La definición de Borges es muy poco citada por los críticos pero resulta crucial, puesto que explica muy bien la inminente derivación norteamericana, la llamada “novela negra”, que no es fruto entonces del género fantástico como su predecesora, sino del realismo. Esta diferencia radical explica en gran parte toda la genealogía de una literatura que ha mutado y ha encontrado nuevas formas híbridas, pero que no ha dejado de producir grandes escritores ni de multiplicar lectores en todas las épocas y en todas partes del mundo. Su explosiva vigencia no se explica, a mi entender, en el hecho de que el detective sea efectivamente un lector, como prefiere Piglia, sino en que representaba entonces, y sigue encarnando ahora mismo, la figura del cazador. La prosa policial dramatiza la caza, actividad atávica del hombre que comenzó en la prehistoria y que, por lo tanto, se encuentra inscripta en nuestro genoma. El hombre civilizado lee acerca de peripecias y persecuciones porque tiene dentro de sí ese ímpetu dormido, ese adn explorador y carnívoro, y porque le resulta irresistible “revivir” las múltiples experiencias del cazador primigenio: los detalles, la conjetura, el seguimiento, el acorralamiento y el asalto final.
Salvador Vázquez de Parga, tal vez el máximo especialista español de toda esta novelística, lo explica a su manera: “La novela policial es el relato de una persecución —escribe—. Hasta ahora los teóricos del tema han cifrado el corazón de la novela criminal en el enigma, y realmente en ningún caso puede carecer de él, pero su situación como punto álgido de la trama puede hallarse desplazada. La novela detectivesca pura hace efectivamente del problema el centro de gravedad alrededor del cual gira toda la narración. Las distintas transformaciones del género, sin embargo, han podido desplazar el punto vital al misterio, al suspenso, a la aventura, a la acción, al criminal, a la víctima, a la sociedad, al ambiente, etc., dando lugar a los distintos subgéneros de la literatura criminal”.
Personalmente, creo que hasta el enigma racionalista a la manera de Sherlock Holmes (alguien capaz de analizar pisadas y de utilizar un perro para seguir olores y huellas) reproduce las habilidades del hombre primitivo para deducir y anticipar los movimientos de su presa, y darle caza. Es que dentro de esta clase de narraciones hasta el problema más intelectual es, en verdad, una duda, un acertijo sobre el terreno, una búsqueda, un acoso, una batida. Borges y Bioy Casares llegan a un extremo cuando con los cuentos de don Isidro Parodi colocan al cazador en el más completo aislamiento: el “detective” está preso y por meras referencias verbales inicia la cacería mental y da con el culpable sin moverse un centímetro de su celda. Significativamente, de la caza de un animal homicida termina tratándose Los crímenes de la calle Morgue: Dupin descubre que el asesino no es un humano, sino un enorme orangután de Borneo.

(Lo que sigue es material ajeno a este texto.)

Lemma apply_writes_union (ws : list (string * content))
    (m : gmap string content) :
  apply_writes dir ws m = apply_writes dir ws ∅ ∪ m.
Proof.
  revert m. induction ws as [|w ws IH]; intros m.
  - simpl. by rewrite (left_id_L ∅ (∪)).
  - rewrite !apply_writes_cons.
    rewrite (IH (<[_ := _]> m)), (IH (<[_ := _]> ∅)).
    rewrite (insert_union_singleton_l m), insert_empty.
    by rewrite (assoc_L (∪)).
Qed.

Lemma apply_writes_idem (ws : list (string * content))
    (m : gmap string content) :
  apply_writes dir ws (apply_writes dir ws m) = apply_writes dir ws m.
Proof.
  rewrite (apply_writes_union ws (apply_writes dir ws m)).
  rewrite (apply_writes_union ws m).
  by rewrite (assoc_L (∪)), (idemp_L (∪)).
Qed.

Lemma apply_writes_app (ws1 ws2 : list (string * content))
    (m : gmap string content) :
  apply_writes dir (ws1 ++ ws2) m = apply_writes dir ws2 (apply_writes dir ws1 m).
Proof. unfold apply_writes. by rewrite foldl_app. Qed.

End Writes.

Lemma mkdir_idem (d : string) (fs : FS) : mkdir d (mkdir d fs) = mkdir d fs.
Proof.
  unfold mkdir. cbn [dirs files].
  by rewrite (assoc_L (∪)), (idemp_L (∪)).
Qed.

Lemma mkdir_elem (d : string) (fs : FS) : d ∈ dirs (mkdir d fs).
Proof. unfold mkdir. cbn [dirs]. set_solver. Qed.

Section ProcessDataRuns.

Variable parse_number : string → option pyfloat.
Variable observed_default : bool.

(** A run on a loaded frame: all six tables are written; the statistics
    file is written exactly when [overall_stats] returns. *)
Lemma main_loaded (df : list Row) (fs : FS) :
  ProcessData.main parse_number observed_default (Some df) fs =
  match ProcessData.overall_stats df with
  | Raise e =>
      mkRun
        (mkFS ({[ PROCESSED_DATA_PATH ]} ∪ dirs fs)
           (apply_writes PROCESSED_DATA_PATH (ProcessData.csv_exports parse_number observed_default df) (files fs)))
        ProcessData.banner [traceback_line e] (Uncaught e)
  | Ok s =>
      mkRun
        (mkFS ({[ PROCESSED_DATA_PATH ]} ∪ dirs fs)
           (apply_writes PROCESSED_DATA_PATH
              (ProcessData.csv_exports parse_number observed_default df ++ [("overall_stats.json", Json s)])
              (files fs)))
        ProcessData.banner [] Finished
  end.
Proof.
  unfold ProcessData.main.
  rewrite write_all_ok by apply mkdir_elem.
  unfold ProcessData.export_overall.
  destruct (ProcessData.overall_stats df) as [s|e]; [|done].
  rewrite write_all_ok by (cbn [dirs]; apply mkdir_elem).
  by rewrite apply_writes_app.
Qed.

Lemma main_idempotent (raw : option (list Row)) (fs : FS) :
  ProcessData.main parse_number observed_default raw
    (fs_after (ProcessData.main parse_number observed_default raw fs))
  = ProcessData.main parse_number observed_default raw fs.
Proof.
  destruct raw as [df|].
  - rewrite !main_loaded.
    destruct (ProcessData.overall_stats df) as [s|e]; cbn [fs_after dirs files];
      by rewrite apply_writes_idem, (assoc_L (∪)), (idemp_L (∪)).
  - unfold ProcessData.main. cbn [fs_after]. by rewrite mkdir_idem.
Qed.

End ProcessDataRuns.

Lemma dashboard_main_idempotent (parse_number : string → option pyfloat)
    (raw : option (list Row)) (fs : FS) :
  Dashboard.main parse_number raw (fs_after (Dashboard.main parse_number raw fs))
  = Dashboard.main parse_number raw fs.
Proof.
  destruct raw as [df|]; [|done].
  unfold Dashboard.main, open_write.
  destruct (decide (OUTPUT_PATH ∈ dirs fs)) as [Hd|Hd]; cbn [fs_after].
  - unfold write_file. cbn [dirs files].
    rewrite decide_True by done. by rewrite insert_insert_eq.
  - by rewrite decide_False.
Qed.
(** ** Arithmetic on numbers *)

(** Within [2 ^ 53] of zero every integer is a double. *)
Lemma Number_round_exact (z : Z) :
  (- 2 ^ 53 <= z <= 2 ^ 53)%Z -> Number_round z = z.
Proof.
  intros Hz. unfold Number_round. cbv zeta.
  destruct (Z.leb_spec (Z.log2 (Z.abs z) - 52) 0) as [|He]; [reflexivity|].
  assert (Habs : Z.abs z = (2 ^ 53)%Z).
  { assert (Hpos : (0 < Z.abs z)%Z).
    { destruct (Z.eq_dec (Z.abs z) 0) as [E|]; [|lia].
      rewrite E in He. cbn in He. lia. }
    assert (Hlow : (2 ^ 53 <= Z.abs z)%Z).
    { destruct (Z.lt_ge_cases (Z.abs z) (2 ^ 53)) as [Hlt|]; [|assumption].
      apply Z.log2_lt_pow2 in Hlt; lia. }
    lia. }
  assert (Hcases : z = (2 ^ 53)%Z \/ z = (- 2 ^ 53)%Z) by lia.
  destruct Hcases as [-> | ->]; vm_compute; reflexivity.
Qed.

Lemma ToInt32_mod_4 (z : Z) : (ToInt32 z mod 4 = z mod 4)%Z.
Proof.
  unfold ToInt32.
  rewrite (Z.mod_eq (z + 2 ^ 31) (2 ^ 32)) by lia.
  set (q := ((z + 2 ^ 31) / 2 ^ 32)%Z). clearbody q.
  replace (z + 2 ^ 31 - 2 ^ 32 * q - 2 ^ 31)%Z with (z + (- q * 2 ^ 30) * 4)%Z by lia.
  apply Z.mod_add. lia.
Qed.

(** The mask 3 keeps the low two bits of an integer. *)
Lemma Number_and_3 (z : Z) : Number_and z 3 = (z mod 4)%Z.
Proof.
  unfold Number_and. change (ToInt32 3) with 3%Z.
  rewrite land_3_mod. apply ToInt32_mod_4.
Qed.

(** [(i - 27) & 3] where the subtraction is exact. *)
Lemma recovery_mask (i0 : Z) :
  (- 2 ^ 53 <= i0 - 27 <= 2 ^ 53)%Z ->
  Number_and (Number_sub i0 27) 3 = ((i0 - 27) mod 4)%Z.
Proof.
  intros Hi. unfold Number_sub.
  rewrite Number_round_exact by assumption. apply Number_and_3.
Qed.

(** * The properties of [signature.js] *)

Section Properties.

Context {env : Collaborators}.

(** ** The byte form *)

Lemma pow_256_32 : (256 ^ N.of_nat 32 = 2 ^ 256)%N.
Proof. reflexivity. Qed.

(** The buffer of a signature whose fields fit. *)
Lemma toBuffer_fits (sg : Signature) :
  (0 <= i sg <= 255)%Z -> (r sg < 2 ^ 256)%N -> (s sg < 2 ^ 256)%N ->
  toBuffer sg
  = Ok (byte_of_N (Z.to_N (i sg))
          :: BigInteger_toBuffer 32 (r sg) ++ BigInteger_toBuffer 32 (s sg)).
Proof.
  intros Hi Hr Hs. unfold toBuffer, Buffer_writeUInt8, Buffer_alloc.
  destruct (Z.leb_spec 0 (i sg)); [|lia].
  destruct (Z.leb_spec (i sg) 255); [|lia].
  change (0 <? List.length (repeat x00 65))%nat with true.
  cbn [andb bind firstn app]. set (b := byte_of_N (Z.to_N (i sg))).
  pose proof (BigInteger_toBuffer_length 32 (r sg) Hr) as Hlr.
  pose proof (BigInteger_toBuffer_length 32 (s sg) Hs) as Hls.
  change (b :: skipn 1 (repeat x00 65))
    with ([b] ++ repeat x00 32 ++ repeat x00 32).
  rewrite (Buffer_copy_fits _ [b] (repeat x00 32) (repeat x00 32) 1)
    by (rewrite ?repeat_length; auto).
  rewrite <- (app_nil_r (repeat x00 32)).
  rewrite app_assoc.
  rewrite (Buffer_copy_fits _ ([b] ++ BigInteger_toBuffer 32 (r sg))
             (repeat x00 32) [] 33)
    by (rewrite ?length_app, ?repeat_length, ?Hlr; auto).
  rewrite app_nil_r, <- app_assoc. reflexivity.
Qed.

Si el detective es el cazador, podemos decir que el suspenso sin investigadores es la novela de la presa, inocente o culpable: William Irish, Charles Williams, David Goodis, Patricia Highsmith y tantos otros cultivaron esta otra narración apasionante, cuya empatía y punto de vista se encuentran ya no en el clásico perseguidor sino en el perseguido.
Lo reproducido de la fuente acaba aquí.